Le décor est sombre, froid. Sur l’avant-scène un homme est recroquevillé sur un tabouret. C’est Charlie Gordon, un simplet, son QI est inférieur à 70. Il est appelé à être le cobaye d’une expérience scientifique. Derrière des rideaux, deux musiciens rythment ses émotions intérieures. Charlie Gordon, dans un monologue nous raconte sa pensée intime, son évolution à travers son journal intime.

Une souris et un homme

Deux chercheurs ont réussi à augmenter l’intelligence d’Algernon, une souris de laboratoire. Encouragés par ses fulgurants résultats, ils tentent ensuite l’expérience sur un homme. Charlie est le parfait prototype. Il est limité intellectuellement, le benêt vit dans un monde fait de naïveté et de bonheur et réunit un important atout : il a envie d’apprendre. La science est en marche. L’opération chirurgicale semble inopérante puis, progressivement, Charlie se transforme.

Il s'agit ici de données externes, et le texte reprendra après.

(** ** A classic URL without the upload suffix *)

Lemma Split_aux_absent (sep s acc : string) :
  first_match_after sep s EmptyString = true ->
  Split_aux sep s 0 acc = [acc ++ s].
Proof.
  revert acc. induction s as [|c q IH]; intros acc Hfirst.
  - simpl. rewrite append_empty_r. reflexivity.
  - cbn [first_match_after] in Hfirst. apply andb_prop in Hfirst as [Hno Hrest].
    apply negb_true_iff in Hno. rewrite append_empty_r in Hno.
    cbn [Split_aux]. rewrite Hno. rewrite (IH _ Hrest).
    rewrite append_assoc. reflexivity.
Qed.

(** X17: for a classic server whose URL does not contain "/upload.php",
    nothing is cut: the download URL and the ping URL append
    "/random<suffix>x<suffix>.jpg" and "/latency.txt" to the whole URL, and
    the upload URL is the URL itself. *)
Theorem classic_urls_without_upload_suffix (url : string) (suffix : Z) :
  first_match_after "/upload.php" url EmptyString = true ->
  getDownloadURL url SpeedtestServer suffix
  = url ++ "/random" ++ Itoa suffix ++ "x" ++ Itoa suffix ++ ".jpg"
  /\ getPingURL url SpeedtestServer = url ++ "/latency.txt"
  /\ getUploadURL url SpeedtestServer = url.
Proof.
  intros H. unfold getDownloadURL, getPingURL, getUploadURL, Split.
  simpl ServerType_eqb. cbv iota.
  rewrite (Split_aux_absent _ _ _ H).
  repeat split; reflexivity.
Qed.

Lemma classic_urls_without_upload_suffix_witness :
  getDownloadURL "http://host:8080/speedtest" SpeedtestServer 350
  = "http://host:8080/speedtest/random350x350.jpg"
  /\ getPingURL "http://host:8080/speedtest" SpeedtestServer
     = "http://host:8080/speedtest/latency.txt".
Proof.
  destruct (classic_urls_without_upload_suffix "http://host:8080/speedtest" 350 eq_refl)
    as [Hd [Hp _]].
  split; [exact Hd|exact Hp].
Defined.

(** ** No result without a full warm-up *)

Lemma collect_Forall2 {A : Type} (calls : list (Call A)) (results : list A) :
  collect calls = Some results -> Forall2 (fun c r => c = Some r) calls results.
Proof.
  revert results. induction calls as [|c calls IH]; intros results; simpl.
  - intros H. inversion H. constructor.
  - destruct c as [a|]; simpl; [|discriminate].
    destruct (collect calls) as [rest|]; simpl; [|discriminate].
    intros H. inversion H. constructor; [reflexivity|]. apply IH. reflexivity.
Qed.

Lemma Wait_nil (results : list (option error)) :
  Wait results = None -> Forall (fun r => r = None) results.
Proof.
  induction results as [|[e|] results IH]; simpl; intros H.
  - constructor.
  - discriminate.
  - constructor; [reflexivity|]. apply IH, H.
Qed.

Lemma warmUp_succeeded (task : nat -> Call (option error)) (n : nat) :
  warmUp task n = Some None -> forall k, (k < n)%nat -> task k = Some None.
Proof.
  unfold warmUp.
  destruct (collect (map task (seq 0 n))) as [results|] eqn:Hc; simpl; [|discriminate].
  intros Hw.
  assert (Hwait : Wait results = None) by (unfold ret in Hw; congruence).
  clear Hw. apply Wait_nil in Hwait.
  apply collect_Forall2 in Hc.
  assert (Hall : Forall (fun c => c = Some None) (map task (seq 0 n))).
  { clear -Hc Hwait. induction Hc as [|c r calls results Hcr _ IH]; constructor.
    - inversion Hwait; subst. reflexivity.
    - apply IH. inversion Hwait; assumption. }
  intros k Hk. rewrite Forall_forall in Hall. apply Hall.
  apply in_map, in_seq. lia.
Qed.

(** X18: a download test or an upload test returns a nil error, and so
    stores a speed, only if every one of its warm-up tasks (ten downloads,
    two uploads) returned without error. *)
Theorem success_needs_every_warm_up_task
  (s s' : Server) (o : Observed) (savingMode : bool) (duration : time.Duration)
  (dlW : downloadWarmUpFunc) (dlR : downloadFunc)
  (ulW : uploadWarmUpFunc) (ulR : uploadFunc) :
  (downloadTestContext s o savingMode duration dlW dlR = Some (s', None) ->
   forall k, (k < 10)%nat ->
             dlW (Type_ s) (URL s) (dlWarmUpSuffix (Type_ s)) k = Some None)
  /\ (uploadTestContext s o savingMode duration ulW ulR = Some (s', None) ->
      forall k, (k < 2)%nat ->
                ulW (Type_ s) (URL s) (elem dlSuffixes 4) k = Some None).
Proof.
  split.
  - unfold downloadTestContext.
    destruct (warmUp _ _) as [[err|]|] eqn:Hwarm; simpl; try discriminate.
    intros _. exact (warmUp_succeeded _ _ Hwarm).
  - unfold uploadTestContext.
    destruct (warmUp _ _) as [[err|]|] eqn:Hwarm; simpl; try discriminate.
    intros _. exact (warmUp_succeeded _ _ Hwarm).
Qed.

Lemma success_needs_every_warm_up_task_witness :
  warmUpOK (Type_ classic) (URL classic) (dlWarmUpSuffix (Type_ classic)) 7 = Some None.
Proof.
  destruct (success_needs_every_warm_up_task classic (set_DLSpeed classic 0.9)
              slowWarmUp false (10 * time.Second) warmUpOK halfMiB warmUpOK halfMiB)
    as [H _].
  apply H; [reflexivity|lia].
Defined.

(** ** A faster warm-up *)

Lemma SFltb_leb_trans (mc : positive) (ec : Z) (x y : spec_float) :
  SFltb (S754_finite false mc ec) x = true ->
  SFleb x y = true ->
  SFltb (S754_finite false mc ec) y = true.
Proof.
  unfold SFltb, SFleb, SFcompare.
  destruct x as [sx|sx| |sx mx ex]; try (destruct sx); try discriminate;
    destruct y as [sy|sy| |sy my ey]; try (destruct sy); try discriminate;
    try reflexivity.
  rewrite !Pos.compare_cont_spec. simpl.
  destruct (Z.compare_spec ec ex), (Z.compare_spec ex ey), (Z.compare_spec ec ey);
    try discriminate; try reflexivity; try lia; subst.
  all: destruct (Pos.compare_spec mc mx), (Pos.compare_spec mx my),
         (Pos.compare_spec mc my);
    try discriminate; try reflexivity; try lia.
Qed.

Lemma above_threshold_mono (c x y : float) (mc : positive) (ec : Z) :
  Prim2SF c = S754_finite false mc ec ->
  (x <=? y)%float = true -> (c <? x)%float = true -> (c <? y)%float = true.
Proof.
  rewrite !FloatAxioms.ltb_spec, leb_spec. intros -> Hle Hlt.
  eapply SFltb_leb_trans; eassumption.
Qed.

Lemma bucketOf_mono (x y : float) :
  (x <=? y)%float = true -> (rank (bucketOf x) <= rank (bucketOf y))%nat.
Proof.
  intros Hle. unfold bucketOf.
  pose proof (above_threshold_mono 50 x y _ _ eq_refl Hle) as H50.
  pose proof (above_threshold_mono 10 x y _ _ eq_refl Hle) as H10.
  pose proof (above_threshold_mono 4 x y _ _ eq_refl Hle) as H4.
  pose proof (above_threshold_mono 2.5 x y _ _ eq_refl Hle) as H25.
  destruct (50 <? x)%float; [rewrite H50 by reflexivity; simpl; lia|].
  destruct (10 <? x)%float.
  { specialize (H10 eq_refl). destruct (50 <? y)%float; [simpl; lia|].
    rewrite H10. simpl; lia. }
  destruct (4 <? x)%float.
  { specialize (H4 eq_refl). destruct (50 <? y)%float; [simpl; lia|].
    destruct (10 <? y)%float; [simpl; lia|]. rewrite H4. simpl; lia. }
  destruct (2.5 <? x)%float.
  { specialize (H25 eq_refl). destruct (50 <? y)%float; [simpl; lia|].
    destruct (10 <? y)%float; [simpl; lia|].
    destruct (4 <? y)%float; [simpl; lia|]. rewrite H25. simpl; lia. }
  simpl. lia.
Qed.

 Interprétation remarquable

«Plus tu deviendras intelligent, plus tu auras de problèmes, Charlie». La phrase est prémonitoire. Quand il prend conscience qu’il devient plus intelligent, de nouveaux sentiments, des émotions nouvelles naissent. Le « nouveau » Charlie a honte de l’ancien Charlie. Il découvre qu’on l’a toujours pris pour un imbécile, qu’on s’est moqué de lui sans qu’il ne s’en doute : « C’est facile d’avoir des amis si vous avez laissé les gens rire de vous», confie-t-il dans son journal. William Mesguich traduit à merveille cette évolution du simplet qui se mue en être intelligent. Sa voix, sa gestuelle, le corps qui se redresse… On vit, on ressent cette transformation, accentuée par la musique. L’utopie est là.

Conte philosophique

Mais progressivement l’horizon s’assombrit. Algernon, son double animal, devient agressive envers lui, puis meurt. Charlie va-t-il subir le même sort ? Après son ascension intellectuelle, sa prise de conscience du mépris qu’il subissait, va-t-il sombrer dans l’oubli ? Il s’interroge comme l’auteur du roman « Je me demande ce qui est le pire : ne pas savoir qui l’on est et être heureux ou devenir qui l’on a toujours voulu être et se sentir seul ».  Derrière les mots de Charlie, il y a toute la souffrance d’un être incompris, d’un être qui n’a sans doute pas la maturité affective d’assumer sa transformation. Il plonge vers un oubli inéluctable, se sent abandonné. On aimerait lui venir en aide tant son humanité est bouleversante. On reste avec cette interrogation philosophique. Peut-on vivre heureux sans comprendre, ou comprendre sans souffrir ?

Joël BARCY

«Des fleurs pour Algernon », Théâtre du Roi René à 9h45 jusqu’au 26 juillet. (relâche le 23)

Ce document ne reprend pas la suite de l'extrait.